[Recorded data]
..............................
(* ===== verification/RegexCompile.v ===== *)
(** * libregexp.c: the regular expression compiler ([lre_compile])

    The recursive descent over disjunctions, alternatives and terms, which emits
    bytecode as it parses.  [fuel] bounds the nesting of calls and the number of
    terms; [depth] is the nesting the stack check sees. *)
From Stdlib Require Import ZArith Lia Bool Ascii String.
From stdpp Require Import base numbers list.
From S2P Require Import Prelude Alloc Cutils DynBuf CharRange CaseConv RegexOp RegexParse.

Section compile.
Context `{AB : Realloc is_byte} `{AW : Realloc is_u32} `{UL : UnicodeLookup}.
(** The engine's check of the C stack: does a call at this depth overflow? *)
Variable lre_check_stack_overflow : Z -> bool.

(** What an atom leaves for the quantifier after it: the position, and
    [last_atom_start], [last_capture_count]; [last_atom_start] is -1 for a term
    that cannot be repeated. *)
Definition atom : Type := Z * Z * Z.

Definition atom_start : PM (Z * Z) :=
  s ← get_state; ret (size (byte_code s), ps_capture_count s).

Definition when (b : bool) (m : PM unit) : PM unit := if b then m else ret tt.

(** [normal_char]: emit a character or a class *)
Definition emit_normal_char (c : Z) (cr : CharRange) (p : Z) (is_backward_dir : bool) : PM atom :=
  '(las, lcc) ← atom_start;
  s ← get_state;
  _ ← when is_backward_dir (re_emit_op REOP_prev);
  _ ← (if CLASS_RANGE_BASE <=? c then
         (* Note: canonicalization is not needed *)
         re_emit_range cr
       else
         c ← (if ps_ignore_case s then lift (lre_canonicalize c (ps_is_utf16 s)) else ret c);
         if c <=? 0xffff then re_emit_op_u16 REOP_char c
         else _ ← re_emit_op_u32 REOP_char32 c; ret tt);
  _ ← when is_backward_dir (re_emit_op REOP_prev);
  ret (p, las, lcc).

Definition parse_class_atom (p : Z) (is_backward_dir : bool) : PM atom :=
  '(c, cr, p) ← get_class_atom p false;
  emit_normal_char c cr p is_backward_dir.

Definition parse_dot (p : Z) (is_backward_dir : bool) : PM atom :=
  '(las, lcc) ← atom_start;
  s ← get_state;
  _ ← when is_backward_dir (re_emit_op REOP_prev);
  _ ← re_emit_op (if ps_dotall s then REOP_any else REOP_dot);
  _ ← when is_backward_dir (re_emit_op REOP_prev);
  ret (p + 1, las, lcc).

Definition parse_class_term (p : Z) (is_backward_dir : bool) : PM atom :=
  '(las, lcc) ← atom_start;
  _ ← when is_backward_dir (re_emit_op REOP_prev);
  p ← re_parse_char_class p;
  _ ← when is_backward_dir (re_emit_op REOP_prev);
  ret (p, las, lcc).

(** Annex B: is the '{' at [p] like a repetition count? *)
Definition like_repetition (p : Z) : PM bool :=
  s ← get_state;
  '(_, p1) ← lift (parse_digits (pattern s) (p + 1) true);
  comma ← is_byte_at p1 ",";
  p1 ← (if (comma : bool) then
          d ← byte_at (p1 + 1);
          if is_digit d then
            '(_, p2) ← lift (parse_digits (pattern s) (p1 + 1) true); ret p2
          else ret (p1 + 1)
        else ret p1);
  is_byte_at p1 "}".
..............................
### [Exercise description]
Having looked over the entries above, reproduce all of them exactly.

### [Written response]
(* ===== verification/RegexCompile.v ===== *)
(** * libregexp.c: the regular expression compiler ([lre_compile])

    The recursive descent over disjunctions, alternatives and terms, which emits
    bytecode as it parses.  [fuel] bounds the nesting of calls and the number of
    terms; [depth] is the nesting the stack check sees. *)
From Stdlib Require Import ZArith Lia Bool Ascii String.
From stdpp Require Import base numbers list.
From S2P Require Import Prelude Alloc Cutils DynBuf CharRange CaseConv RegexOp RegexParse.

Section compile.
Context `{AB : Realloc is_byte} `{AW : Realloc is_u32} `{UL : UnicodeLookup}.
(** The engine's check of the C stack: does a call at this depth overflow? *)
Variable lre_check_stack_overflow : Z -> bool.

(** What an atom leaves for the quantifier after it: the position, and
    [last_atom_start], [last_capture_count]; [last_atom_start] is -1 for a term
    that cannot be repeated. *)
Definition atom : Type := Z * Z * Z.

Definition atom_start : PM (Z * Z) :=
  s ← get_state; ret (size (byte_code s), ps_capture_count s).

Definition when (b : bool) (m : PM unit) : PM unit := if b then m else ret tt.

(** [normal_char]: emit a character or a class *)
Definition emit_normal_char (c : Z) (cr : CharRange) (p : Z) (is_backward_dir : bool) : PM atom :=
  '(las, lcc) ← atom_start;
  s ← get_state;
  _ ← when is_backward_dir (re_emit_op REOP_prev);
  _ ← (if CLASS_RANGE_BASE <=? c then
         (* Note: canonicalization is not needed *)
         re_emit_range cr
       else
         c ← (if ps_ignore_case s then lift (lre_canonicalize c (ps_is_utf16 s)) else ret c);
         if c <=? 0xffff then re_emit_op_u16 REOP_char c
         else _ ← re_emit_op_u32 REOP_char32 c; ret tt);
  _ ← when is_backward_dir (re_emit_op REOP_prev);
  ret (p, las, lcc).

Definition parse_class_atom (p : Z) (is_backward_dir : bool) : PM atom :=
  '(c, cr, p) ← get_class_atom p false;
  emit_normal_char c cr p is_backward_dir.

Definition parse_dot (p : Z) (is_backward_dir : bool) : PM atom :=
  '(las, lcc) ← atom_start;
  s ← get_state;
  _ ← when is_backward_dir (re_emit_op REOP_prev);
  _ ← re_emit_op (if ps_dotall s then REOP_any else REOP_dot);
  _ ← when is_backward_dir (re_emit_op REOP_prev);
  ret (p + 1, las, lcc).

Definition parse_class_term (p : Z) (is_backward_dir : bool) : PM atom :=
  '(las, lcc) ← atom_start;
  _ ← when is_backward_dir (re_emit_op REOP_prev);
  p ← re_parse_char_class p;
  _ ← when is_backward_dir (re_emit_op REOP_prev);
  ret (p, las, lcc).

(** Annex B: is the '{' at [p] like a repetition count? *)
Definition like_repetition (p : Z) : PM bool :=
  s ← get_state;
  '(_, p1) ← lift (parse_digits (pattern s) (p + 1) true);
  comma ← is_byte_at p1 ",";
  p1 ← (if (comma : bool) then
          d ← byte_at (p1 + 1);
          if is_digit d then
            '(_, p2) ← lift (parse_digits (pattern s) (p1 + 1) true); ret p2
          else ret (p1 + 1)
        else ret p1);
  is_byte_at p1 "}".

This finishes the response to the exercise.